Sentiment Analysis on “HelloTalk” App Review Data with NRC Emotion Lexicon and GoEmotions Dataset
About Project: This project analyzes HelloTalk app reviews to extract insights on user experiences and emotions. We applied topic modeling and emotion analysis, and XGBoost outperformed other sentiment models in accuracy, recall, and F1 score. Key findings highlight topics on language learning and community, with emotions like 'admiration' and 'annoyance' playing a significant role.
- Goal
- Analyzing users' experiences, opinions, and sentiments from reviews of the HelloTalk app.
- Background
- Employed topic modeling LDA, and two different emotion schemas (NRC & GoEmotions). Conducted 4 different experiments to evaluate the performance of sentiment classification models.
- Dataset
- HelloTalk app reviews collected from the Google Play Store
- Results
- The results showed that the XGBoost algorithm, when combined with topics and emotions, achieved the highest accuracy, recall, and F1 score.

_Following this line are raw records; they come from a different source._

#[local] Hint Resolve preserves_execute_search_query : ledger.
#[local] Hint Resolve returns_execute_search_query : total.

Lemma preserves_search_contact W self email phone :
  preserves_ledger (search_contact_by_email_and_phone W self email phone).
Proof.
  unfold search_contact_by_email_and_phone, _search_customer_perfect_match,
    _search_customer_email_only.
  apply preserves_try; [|auto with ledger].
  apply preserves_bind; [auto with ledger|intros cp].
  apply preserves_bind; [auto with ledger|intros [pm|]]; [auto with ledger|].
  apply preserves_bind; [auto with ledger|intros [m|]]; [|auto with ledger].
  apply preserves_if; [|auto with ledger].
  apply preserves_bind; [auto with ledger|intros np].
  auto with ledger.
Qed.

Lemma returns_search_contact W self email phone :
  returns (search_contact_by_email_and_phone W self email phone).
Proof. unfold search_contact_by_email_and_phone. auto with total. Qed.

Lemma preserves_get_order_details W self order_id :
  preserves_ledger (get_order_details W self order_id).
Proof. unfold get_order_details. auto 6 with ledger. Qed.

Lemma preserves_format_bigcommerce_date W d :
  preserves_ledger (format_bigcommerce_date W d).
Proof.
  unfold format_bigcommerce_date.
  destruct (negb (truthy d)), d; auto with ledger.
Qed.

Lemma returns_format_bigcommerce_date W d :
  returns (format_bigcommerce_date W d).
Proof.
  unfold format_bigcommerce_date.
  destruct (negb (truthy d)), d; auto with total.
Qed.

Lemma returns_send_to_sheets W data : returns (send_to_sheets W data).
Proof. unfold send_to_sheets. auto with total. Qed.

(* ===================================================================== *)
(** ** The query helper *)
(* ===================================================================== *)

(** A record comes back only from a 200 response with a first row, and is
    labelled with the match type, not yet flagged for review. *)
Lemma execute_some W self q mt t m t' :
  _execute_search_query W self q mt t = (Ret (Some m), t') ->
  found m = true /\ manual_verification m = false /\ review_reason m = mt /\
  net W (request_count t) = Status 200 /\
  exists c rest,
    select_customers W q = c :: rest /\
    contact_phone m = c_phone c /\ contact_email m = c_email c.
Proof.
  unfold _execute_search_query, try_except, bind, post_customer_query.
  destruct (net W (request_count t)) as [e|code]; [discriminate|].
  destruct (Z.eqb_spec code 200) as [->|Hcode]; [|discriminate].
  destruct (select_customers W q) as [|c rest]; [discriminate|].
  destruct (truthy_opt (c_salesrep c) && isdigit (get_or (c_salesrep c) "")).
  - destruct (get_employee_name W self _ _) as [[rep|e] t1]; [|discriminate].
    unfold ret. intros H. injection H as <- <-.
    repeat split; try reflexivity. exists c, rest. repeat split.
  - unfold ret. intros H. injection H as <- <-.
    repeat split; try reflexivity. exists c, rest. repeat split.
Qed.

In addition, the analysis revealed significant topics related to language learning and community interaction, while emotions such as 'admiration' and 'annoyance' consistently emerged as key factors in user feedback.
📎 File 1: "hellotalk.csv"
Original data
📎 File 2: "hellotalk_cleaned_data.csv"
Cleaned version of original data
📎 File 3: "hellotalk_cleaning+LDA.ipynb"
Data cleaning process + performing LDA
📎 File 4: "hellotalk_NRC_GoEmotions.ipynb"
Emotion analysis using NRC and Go Emotions